31. But too many PCTs are demonstrably not
collating sufficient data about their local health needs sufficient
to develop an effective response; it is also the case that too
often, data which would help providers to develop effective solutions
is not shared effectively with them by PCTs. It is also clear
from our members' experience that far too many GPs do not know
how to effectively use the data available to them.
32. As well as basing commissioning decisions
on transparent and wide-ranging data, it is also crucial that
primary care trusts can ensure all patient groups can easily access
information not only about NHS services and their rights within
them, but also about specific personal and public health issues.
PCTs should be looking at a more creative use of technology to
ensure hard-to-reach groups can access information they need;
this could be through touch screens (like in job centres) placed
in surgeries, pharmacies, libraries, supermarkets and benefits
offices.
33. The money should increasingly follow
the patient.

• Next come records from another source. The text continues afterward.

Lemma head_app_last (L1 L2 : list bptr) p : last L1 = Some p → ∀ L3, head (L1 ++ L2) = head (L1 ++ L3).
Proof. by destruct L1. Qed.

Lemma wp_block_list_insert_after arrs rest idx L1 L2 log frees ff blk dr Q E :
  store_ok arrs rest idx (L1 ++ L2) → NoDup (L1 ++ L2) → dll (desc_at arrs) None (L1 ++ L2) None →
  (ff = None ∨ ff = Some (first_array rest, idx)) →
  (∀ p d, p ∈ L1 ++ L2 → desc_at arrs p = Some d → bd_size d ≠ 0) → (∀ s, E ENOMEM s) →
  (∀ arrs' rest' idx' log' p, inserted arrs rest L1 L2 arrs' rest' idx' p →
    Q p (st arrs' log' frees (Some (first_array rest', idx')) (head (L1 ++ p :: L2)) blk dr)) →
  wp (block_list_insert_after cfg (last L1)) Q E (st arrs log frees ff (head (L1 ++ L2)) blk dr).
Proof.
  intros Hs Hnd Hd Hff Hsz HE HQ. unfold block_list_insert_after. fs_steps.
  eapply wp_update_first_block_info; [done..|]. fs_steps.
  apply (wp_acquire_new_entry _ rest idx (L1 ++ L2)); [done..|].
  intros arrs1 rest1 idx1 log1 p Hs1 Hp Hz Hsame Hgr Hidx1. fs_simpl.
  destruct (last L1) as [pl|] eqn:Hl.
  - apply wp_bind. eapply (wp_link_after arrs rest L1 L2); [done..|]. intros arrs' log' Hins. fs_steps.
    rewrite (head_app_last L1 L2 pl Hl (p :: L2)). by apply HQ.
  - apply last_None in Hl as ->. cbn [app] in *. apply wp_bind, wp_bind, wp_gets. fs_simpl.
    apply (wp_link_first arrs rest [] L2 Hnd Hd arrs1 rest1 idx1 p); [done..|].
    intros arrs' log' Hins. fs_steps. by apply (HQ arrs' rest1 idx1 log' p).
Qed.

(** ** The tree of blocks *)

Hypothesis Hcalloc : ∀ k, calloc_ok k = true.

Lemma wp_vinode_blocks_insert arrs L L' b bd po pr log frees ff fb m dr Q E :
  om_rep (desc_at arrs) m L → desc_at arrs b = Some bd → block_range bd po pr → b ∉ L →
  (∀ x, x ∈ L' ↔ x = b ∨ x ∈ L) →
  (∀ b' bd', b' ∈ L → desc_at arrs b' = Some bd' → disjoint_blocks bd bd') →
  (∀ m' dr', om_rep (desc_at arrs) m' L' → Q 0 (st arrs log frees ff fb (Some m') dr')) →
  wp (vinode_blocks_insert calloc_ok b) Q E (st arrs log frees ff fb (Some m) dr).
Proof.
  intros Hrep Hb Hr Hn HL' Hdis HQ. unfold vinode_blocks_insert.
  fs_steps. apply wp_zoom. fs_simpl.
  eapply wp_mono; [eapply (wp_insert_rep _ _ _ _ L'); eauto| |done].
  intros [ret m'] d' (_ & _ & Hret & Hrep'). fs_steps. rewrite Hret by done. apply HQ, Hrep'. by apply Hret.
Qed.

Lemma wp_vinode_blocks_remove arrs L L' b log frees ff fb m dr Q E :
  om_rep (desc_at arrs) m L → b ∈ L → (∀ x, x ∈ L' ↔ x ≠ b ∧ x ∈ L) →
  (∀ m' dr', om_rep (desc_at arrs) m' L' → Q 0 (st arrs log frees ff fb (Some m') dr')) →
  wp (vinode_blocks_remove calloc_ok b) Q E (st arrs log frees ff fb (Some m) dr).
Proof.
  intros Hrep Hb HL' HQ. unfold vinode_blocks_remove.
  fs_steps. apply wp_zoom. fs_simpl.
  eapply wp_mono; [by eapply wp_remove_rep| |done].
  intros [ret m'] d' (-> & Hrep' & _). fs_steps. by apply HQ.
Qed.

(** ** Unlinking and relocating *)

Lemma wp_tx_set_next arrs p d x log frees ff fb blk dr Q E : desc_at arrs p = Some d →
  (∀ log', Q tt (st (desc_upd p (set_bd_next x) arrs) log' frees ff fb blk dr)) →
  wp (tx_set_next p x) Q E (st arrs log frees ff fb blk dr).
Proof. intros Hp HQ. fs_steps. apply HQ. Qed.

Lemma wp_tx_set_prev arrs p d x log frees ff fb blk dr Q E : desc_at arrs p = Some d →
  (∀ log', Q tt (st (desc_upd p (set_bd_prev x) arrs) log' frees ff fb blk dr)) →
  wp (tx_set_prev p x) Q E (st arrs log frees ff fb blk dr).
Proof. intros Hp HQ. fs_steps. apply HQ. Qed.

(** The two halves of [unlink_block] and of [relocate_block]: a neighbour of
    the descriptor [q] is redirected. *)
Lemma wp_redirect_prev arrs q d L n log frees ff fb blk dr rest idx Q E :
  store_ok arrs rest idx L → desc_at arrs q = Some d →
  (∀ x, bd_prev d = Some x → x ∈ L ∧ x ≠ q) →
  (∀ arrs' log', store_ok arrs' rest idx L → desc_at arrs' q = Some d →
    (∀ x, desc_at arrs' x = upd_opt (bd_prev d) (set_bd_next n) (desc_at arrs) x) →
    (∀ a, is_Some (arrs !! a) ↔ is_Some (arrs' !! a)) →
    Q tt (st arrs' log' frees ff fb blk dr)) →
  wp (match bd_prev d with Some prev => tx_set_next prev n | None => mret tt end)
    Q E (st arrs log frees ff fb blk dr).
Proof.
  intros Hs Hq Hprev HQ. destruct (bd_prev d) as [x|] eqn:Hx; [|fs_steps; by apply HQ].
  destruct (Hprev x eq_refl) as [Hin Hne]. destruct (st_in _ _ _ _ Hs x Hin) as [_ [dx Hdx]].
  eapply wp_tx_set_next; [done|]. intros log'. apply HQ.
  - by apply store_ok_upd.
  - by rewrite desc_at_upd_ne.
  - intros y. by rewrite desc_at_upd.
  - intros a. by rewrite desc_upd_lookup, fmap_is_Some.
Qed.

Lemma wp_redirect_next arrs q d L p log frees ff fb blk dr rest idx Q E :
  store_ok arrs rest idx L → desc_at arrs q = Some d →
  (∀ x, bd_next d = Some x → x ∈ L ∧ x ≠ q) →
  (∀ arrs' log', store_ok arrs' rest idx L → desc_at arrs' q = Some d →
    (∀ x, desc_at arrs' x = upd_opt (bd_next d) (set_bd_prev p) (desc_at arrs) x) →
    (∀ a, is_Some (arrs !! a) ↔ is_Some (arrs' !! a)) →
    Q tt (st arrs' log' frees ff fb blk dr)) →
  wp (match bd_next d with Some next => tx_set_prev next p | None => mret tt end)
    Q E (st arrs log frees ff fb blk dr).
Proof.
  intros Hs Hq Hnext HQ. destruct (bd_next d) as [x|] eqn:Hx; [|fs_steps; by apply HQ].
  destruct (Hnext x eq_refl) as [Hin Hne]. destruct (st_in _ _ _ _ Hs x Hin) as [_ [dx Hdx]].
  eapply wp_tx_set_prev; [done|]. intros log'. apply HQ.
  - by apply store_ok_upd.
  - by rewrite desc_at_upd_ne.
  - intros y. by rewrite desc_at_upd.
  - intros a. by rewrite desc_upd_lookup, fmap_is_Some.
Qed.

Lemma upd_opt_ext o f mem mem' q : (∀ q, mem' q = mem q) → upd_opt o f mem' q = upd_opt o f mem q.
Proof. destruct o; [apply mupd_ext|auto]. Qed.

Lemma neighbours_in L1 L2 b d :
  NoDup (L1 ++ b :: L2) → bd_prev d = last L1 → bd_next d = head L2 →
  (∀ x, bd_prev d = Some x → x ∈ L1 ++ L2 ∧ x ≠ b) ∧ (∀ x, bd_next d = Some x → x ∈ L1 ++ L2 ∧ x ≠ b).
Proof.
  intros [Hb _]%nodup_mid -> ->. split.
  - intros x Hx%last_in. assert (x ∈ L1 ++ L2) by (apply elem_of_app; by left). split; [done|by intros ->].
  - intros x Hx%head_in. assert (x ∈ L1 ++ L2) by (apply elem_of_app; by right). split; [done|by intros ->].
Qed.

Lemma payload_redirect mem mem' o1 o2 n p q :
  (∀ x, mem' x = upd_opt o2 (set_bd_prev p) (upd_opt o1 (set_bd_next n) mem) x) →
  payload_at mem' q = payload_at mem q.
Proof.
  intros Heq. unfold payload_at at 1. rewrite Heq.
  change (payload_at (upd_opt o2 (set_bd_prev p) (upd_opt o1 (set_bd_next n) mem)) q = payload_at mem q).
  by rewrite !payload_at_upd_opt_keep.
Qed.

Lemma wp_unlink_block arrs rest idx L1 b L2 log frees ff fb blk dr Q E :
  store_ok arrs rest idx (L1 ++ b :: L2) → NoDup (L1 ++ b :: L2) →
  dll (desc_at arrs) None (L1 ++ b :: L2) None →
  (∀ arrs' log', store_ok arrs' rest idx (L1 ++ b :: L2) → desc_at arrs' b = desc_at arrs b →
    dll (desc_at arrs') None (L1 ++ L2) None →
    (∀ q, payload_at (desc_at arrs') q = payload_at (desc_at arrs) q) →
    (∀ a, is_Some (arrs !! a) ↔ is_Some (arrs' !! a)) →
    Q tt (st arrs' log' frees ff fb blk dr)) →
  wp (unlink_block b) Q E (st arrs log frees ff fb blk dr).
Proof.
  intros Hs Hnd Hd HQ. destruct (dll_mid _ _ _ _ Hd) as (d & Hb & Hp & Hn).
  destruct (neighbours_in _ _ _ _ Hnd Hp Hn) as [Hpi Hni]. destruct (nodup_mid _ _ _ Hnd) as [Hbn _].
  unfold unlink_block. apply wp_bind. fs_step. apply wp_bind. fs_step. apply wp_bind.
  eapply wp_redirect_prev; [done|done| |].
  { intros x Hx. destruct (Hpi x Hx). by rewrite elem_of_mid; auto. }
  intros arrs1 log1 Hs1 Hb1 Heq1 Hdom1. apply wp_bind. fs_step. eapply wp_redirect_next; [done|done| |].
  { intros x Hx. destruct (Hni x Hx). by rewrite elem_of_mid; auto. }
  intros arrs2 log2 Hs2 Hb2 Heq2 Hdom2.
  assert (∀ x, desc_at arrs2 x = upd_opt (head L2) (set_bd_prev (last L1))
    (upd_opt (last L1) (set_bd_next (head L2)) (desc_at arrs)) x) as Heq.
  { intros x. rewrite Heq2, Hn, Hp. apply upd_opt_ext. intros y. by rewrite Heq1, Hp, Hn. }
  apply HQ; [done|by rewrite Hb2| | |by intros; rewrite Hdom1].
  - eapply dll_ext; [exact Heq|]. by apply (dll_unlink _ _ b).
  - intros q. eapply payload_redirect, Heq.
Qed.

Lemma wp_relocate_block arrs rest idx L1 mv L2 b log frees ff fb blk dr Q E :
  store_ok arrs rest idx (b :: L1 ++ mv :: L2) → NoDup (L1 ++ mv :: L2) → b ∉ L1 ++ mv :: L2 →
  dll (desc_at arrs) None (L1 ++ mv :: L2) None →
  (∀ arrs' log', store_ok arrs' rest idx (b :: L1 ++ mv :: L2) →
    dll (desc_at arrs') None (L1 ++ b :: L2) None →
    payload_at (desc_at arrs') b = payload_at (desc_at arrs) mv →
    (∀ q, q ≠ b → payload_at (desc_at arrs') q = payload_at (desc_at arrs) q) →
    (∀ a, is_Some (arrs !! a) ↔ is_Some (arrs' !! a)) →
    Q tt (st arrs' log' frees ff fb blk dr)) →
  wp (relocate_block b mv) Q E (st arrs log frees ff fb blk dr).
Proof.
  intros Hs Hnd Hb Hd HQ. destruct (dll_mid _ _ _ _ Hd) as (d & Hmv & Hp & Hn).
  destruct (neighbours_in _ _ _ _ Hnd Hp Hn) as [Hpi Hni].
  destruct (st_in _ _ _ _ Hs b) as [_ [db Hdb]]; [by left|].
  assert (b ≠ mv) as Hbmv by (intros ->; apply Hb, elem_of_mid; by left).
  unfold relocate_block. fs_steps; [by rewrite bool_decide_false|].
  eapply wp_redirect_prev; [done|done| |].
  { intros x Hx. destruct (Hpi x Hx). split; [|done]. right. apply elem_of_mid. by right. }
  intros arrs1 log1 Hs1 Hmv1 Heq1 Hdom1. fs_steps. eapply wp_redirect_next; [done|done| |].
  { intros x Hx. destruct (Hni x Hx). split; [|done]. right. apply elem_of_mid. by right. }
  intros arrs2 log2 Hs2 Hmv2 Heq2 Hdom2.
  assert (∀ x, desc_at arrs2 x = upd_opt (head L2) (set_bd_prev (Some b))
    (upd_opt (last L1) (set_bd_next (Some b)) (desc_at arrs)) x) as Heq.
  { intros x. rewrite Heq2, Hn. apply upd_opt_ext. intros y. by rewrite Heq1, Hp. }
  assert (is_Some (desc_at arrs2 b)) as [db2 Hdb2] by (apply (st_in _ _ _ _ Hs2); by left).
  fs_steps. apply HQ.
  - apply store_ok_upd; [by left|done].
  - eapply dll_ext; [intros q; rewrite desc_at_upd; apply mupd_ext; exact Heq|].
    eapply dll_relocate; eauto.
  - unfold payload_at. rewrite (desc_at_upd_eq _ _ _ _ Hdb2), Hmv. done.
  - intros q Hq. unfold payload_at at 1. rewrite desc_at_upd_ne by done. eapply payload_redirect, Heq.
  - intros a. by rewrite Hdom1, Hdom2, desc_upd_lookup, fmap_is_Some.
Qed.

(** ** Removal *)

Definition all_disjoint (mem : bptr → option block_desc) (L : list bptr) : Prop :=
  ∀ p q dp dq, p ∈ L → q ∈ L → p ≠ q → mem p = Some dp → mem q = Some dq → disjoint_blocks dp dq.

The success of individual care budgets in social
care indicates that people benefit from having the choice of a
range of different providers offering alternative packages of
care, allowing them to opt in to the package best suited to their
needs. Those GPs or primary care providers who are the most successful
at addressing identified health inequalitiesdemonstrated
by increases in patient numbers or increased access by target
patient groupsshould be funded to reward successful service
innovation that addresses issues of access.